Hi Ant, for a finishing tool you should put a radius on the cutting tip. Just a small one with a slipstone or a diamond file/slipstone will do although I use a fine wheel on my grinder. The radius will mean you get overlapping cuts which smooth out the finish whereas a sharp point can leave a rough looking finish as under magnification you get what appears as a series of 'grooves' (actually one long helical groove rather like a thread).

Also make sure that your tool grinding angles are correct especially the top rake and that the tool is sharp, again hone the faces with a slipstone to ensure the best edge possible with no grinding marks.

DOC is an abbreviation for 'Depth Of Cut' so a 'shallow DOC' is another way of saying a 'finishing cut'.


Terry


----------



## tel (Mar 2, 2012)

Thanks blokes, it's a handy gadget, even if it doesn't get used a lot. And yes - you need a different bush for each size of stock.



> Tel,
> I gotta know. Is that a wheel keeper you are using for a tool post?
> Alan



Nope, that's just the standard ML7 toolpost clamp.


----------



## picclock (Mar 2, 2012)

Hi Antman
Just my two cents, but the tool height is very critical when you get to small diameters. I was turning some silver steel rod from 6 to 2 mm and the adjustment had to be precise (araond a thou or two). Using a fixed centre may be better as you have no bearing play (just centre drill and load with Molybdenum grease). Other point is what lubrication and tooling are you using ? For the best finish (IMHO) HSS tooling and I use lard as a cutting lubricant. Picked up the habit from an old book and it has got me the best finishes. Use a fine stone (india stone ?) on the tool edge and a small nose radius around 0.4mm. I made an electronic leadscrew control so that I can accurately set the feed rate - your mileage may vary ;D. The other point is that as stuff gets small the rigidity of everything really matters more so nice tight gibs will prevent any other untoward movement. Depending on how fine you want the finish, fine emery then toothpaste or similar will do the job.

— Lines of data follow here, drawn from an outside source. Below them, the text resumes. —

(** The plain constraint of a caller without an alignment function. *)
Definition plain (min max k : Z) : resource_constraint := Constraint min max (2 ^ k) simple_align_resource.

(** The lowest aligned range from [lo] to [hi]; a size that does not fit the
    address space at all may give a range that ends before it starts. *)
Lemma try_gap_spec flags size min max k lo hi : 0 <= k <= 63 -> 1 <= size < 2 ^ 64 -> 0 <= lo < 2 ^ 64 -> hi < 2 ^ 64 ->
  match try_gap flags size (plain min max k) lo hi with
  | Some (s, e) => lo <= s /\ (2 ^ k | s) /\ (forall s', lo <= s' -> (2 ^ k | s') -> s <= s') /\ s < 2 ^ 64 /\ ((e = s + size - 1 /\ e <= hi) \/ (e < s /\ 2 ^ 64 <= s + size - 1))
  | None => forall s, lo <= s -> (2 ^ k | s) -> s + size - 1 <= hi -> False
  end.
Proof.
  intros Hk Hsz Hlo Hhi. unfold try_gap. cbn [plain c_align c_alignf r_start r_end r_flags]. unfold simple_align_resource. cbn [r_start]. rewrite contains_same, Z.leb_refl. cbn [andb].
  destruct (ALIGN_pow2 lo k Hlo Hk) as [(Hge&Hlt&Hdiv&Hmin)|(Hlt&Hno)].
  - replace (lo <=? ALIGN lo (2 ^ k)) with true by lia. destruct (decide (ALIGN lo (2 ^ k) + size - 1 < 2 ^ 64)) as [Hs|Hbig].
    + rewrite wrap_small by lia. destruct (_ <=? hi) eqn:E; [split; [done|]; split; [done|]; split; [done|]; split; [done|]; left; split; [done|lia]|].
      intros s Hls Hds Hend. pose proof (Hmin s Hls Hds). lia.
    + assert (Hw : u64 (ALIGN lo (2 ^ k) + size - 1) = ALIGN lo (2 ^ k) + size - 1 - 2 ^ 64). { unfold wrap. replace (ALIGN lo (2 ^ k) + size - 1) with (ALIGN lo (2 ^ k) + size - 1 - 2 ^ 64 + 1 * 2 ^ 64) at 1 by lia. rewrite Z_mod_plus_full, Z.mod_small; lia. }
      rewrite Hw. destruct (_ <=? hi) eqn:E; [split; [done|]; split; [done|]; split; [done|]; split; [done|]; right; lia|].
      intros s Hls Hds Hend. pose proof (Hmin s Hls Hds). lia.
  - replace (lo <=? ALIGN lo (2 ^ k)) with false by lia. intros s Hls Hds Hend. apply (Hno s); [lia|done].
Qed.

Lemma ALIGN_range x a : 0 <= ALIGN x a < 2 ^ 64.
Proof.
  unfold ALIGN. assert (Heq : Z.land (u64 (x + (a - 1))) (u64 (Z.lnot (a - 1))) = Z.land (u64 (x + (a - 1))) (Z.lnot (a - 1)) mod 2 ^ 64).
  { unfold wrap at 2. by rewrite <- !Z.land_ones, Z.land_assoc by lia. }
  rewrite Heq. apply Z.mod_pos_bound. lia.
Qed.

Lemma try_gap_range flags size min max k lo hi s e : try_gap flags size (plain min max k) lo hi = Some (s, e) -> 0 <= s < 2 ^ 64 /\ 0 <= e < 2 ^ 64.
Proof.
  unfold try_gap. cbn [plain c_align c_alignf r_start r_end r_flags]. unfold simple_align_resource. cbn [r_start]. case_if; [|done]. case_if; [|done]. intros [= <- <-]. split; [apply ALIGN_range|apply wrap_range; lia].
Qed.

Lemma find_loop_range h root_end old flags size min max k s e fuel : forall ts this, find_loop fuel h root_end old flags size (plain min max k) ts this = Ok (Some (s, e)) -> 0 <= s < 2 ^ 64 /\ 0 <= e < 2 ^ 64.
Proof.
  induction fuel as [|fuel IH]; intros ts this; [done|]. cbn [find_loop]. destruct (match this with Some _ => _ | None => _ end) as [te| |]; [|done|done]. cbn [obind].
  assert (Hnext : forall ts, match this with None => Ok None | Some _ => let* t := get h this in if r_end t =? root_end then Ok None else find_loop fuel h root_end old flags size (plain min max k) (if decide (this = old) then ts else u64 (r_end t + 1)) (r_sibling t) end = Ok (Some (s, e)) -> 0 <= s < 2 ^ 64 /\ 0 <= e < 2 ^ 64).
  { intros ts'. destruct this as [y|]; [|done]. destruct (get h (Some y)) as [t| |]; [|done|done]. cbn [obind]. case_if; [done|]. apply IH. }
  case_if; [apply Hnext|]. unfold resource_clip. destruct (try_gap _ _ _ _ _) as [[s' e']|] eqn:Et; [|apply Hnext]. intros [= -> ->]. by eapply try_gap_range.
Qed.

(** ** All gaps *)

Section Find.

Context (h : heap) (K : Z -> list Z) (D : Z -> nat) (x : Z) (rx : resource) (old : option Z) (flags size min max k : Z).
Hypotheses (Ht : tree h K D) (Hx : h !! x = Some rx) (Hk : 0 <= k <= 63) (Hsize : 1 <= size < 2 ^ 64) (Hmin : 0 <= min < 2 ^ 64).

(** The range of [size] from [s] is aligned, in bounds, and free apart from [old]. *)
Definition feasible (s : Z) : Prop :=
  (2 ^ k | s) /\ min <= s /\ r_start rx <= s /\ s + size - 1 <= max /\ s + size - 1 <= r_end rx /\
  forall y r, y ∈ K x -> Some y <> old -> h !! y = Some r -> s + size - 1 < r_start r \/ r_end r < s.

(** The lowest feasible range, or none. *)
Definition find_result (res : option (Z * Z)) : Prop :=
  match res with
  | Some (s, e) => (feasible s /\ e = s + size - 1 /\ forall s', feasible s' -> s <= s') \/ (e < s /\ forall s', ~ feasible s')
  | None => forall s', ~ feasible s'
  end.

(** No child but [old] reaches into the gap. *)
Definition gap_free (lo hi : Z) : Prop := r_start rx <= lo /\ hi <= r_end rx /\ forall y r, y ∈ K x -> Some y <> old -> h !! y = Some r -> r_end r < lo \/ hi < r_start r.

Lemma gap_spec lo hi next res : gap_free lo hi -> lo < 2 ^ 64 -> (forall s, feasible s -> lo <= s) ->
  (if hi <? lo then next lo else let '(a, b) := resource_clip lo hi min max in match try_gap flags size (plain min max k) a b with Some found => Ok (Some found) | None => next a end) = res ->
  (exists found, res = Ok (Some found) /\ find_result (Some found)) \/
  (exists lo', lo <= lo' < 2 ^ 64 /\ res = next lo' /\ (forall s, feasible s -> lo' <= s) /\ forall s, feasible s -> hi < s + size - 1).
Proof.
  intros (Hlo&Hhi&Hfree) Hlt Hge. pose proof (t_range _ _ _ Ht x rx Hx) as Hr. destruct (hi <? lo) eqn:E.
  - intros <-. right. exists lo. split; [lia|]. split; [done|]. split; [done|]. intros s Hs. specialize (Hge s Hs). lia.
  - unfold resource_clip. intros <-. set (a := if lo <? min then min else lo). set (b := if max <? hi then max else hi).
    assert (Ha : lo <= a /\ min <= a /\ a < 2 ^ 64 /\ forall s, lo <= s -> min <= s -> a <= s) by (unfold a; case_if; (split; [lia|]; split; [lia|]; split; [lia|]; intros; lia)). assert (Hb : b <= hi /\ b <= max /\ forall e, e <= hi -> e <= max -> e <= b) by (unfold b; case_if; (split; [lia|]; split; [lia|]; intros; lia)).
    assert (Hge' : forall s, feasible s -> a <= s) by (intros s Hs; apply Ha; [by apply Hge|apply Hs]).
    pose proof (try_gap_spec flags size min max k a b Hk Hsize ltac:(lia) ltac:(lia)) as Htry. destruct (try_gap flags size (plain min max k) a b) as [[s e]|].
    + left. exists (s, e). split; [done|]. destruct Htry as (Has&Hdiv&Hlow&Hs64&[[-> He]|[He Hbig]]).
      * left. split; [|split; [done|]]. { split; [done|]. split; [lia|]. split; [lia|]. split; [lia|]. split; [lia|]. intros y r Hy Hyo Hyr. destruct (Hfree y r Hy Hyo Hyr); lia. }
        intros s' Hs'. apply Hlow; [by apply Hge'|apply Hs'].
      * right. split; [done|]. intros s' Hs'. pose proof (Hlow s' (Hge' s' Hs') (proj1 Hs')). destruct Hs' as (_&_&_&_&Hend&_). lia.
    + right. exists a. split; [lia|]. split; [done|]. split; [done|]. intros s Hs. destruct (decide (hi < s + size - 1)); [done|]. exfalso. apply (Htry s); [by apply Hge'|apply Hs|]. apply Hb; [lia|apply Hs].
Qed.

Good luck and don't give up. It took the members of this forum a long time to acquire the expertise available, freely given, so make the most of it. No doubt when everyone here started they were in the same boat, so if in doubt persevere. 

Best Regards

picclock


----------



## mzetati (Mar 2, 2012)

Tel,

that little gizmo of Yours is neat! Thank You for the idea.

Marcello


----------



## Antman (Mar 3, 2012)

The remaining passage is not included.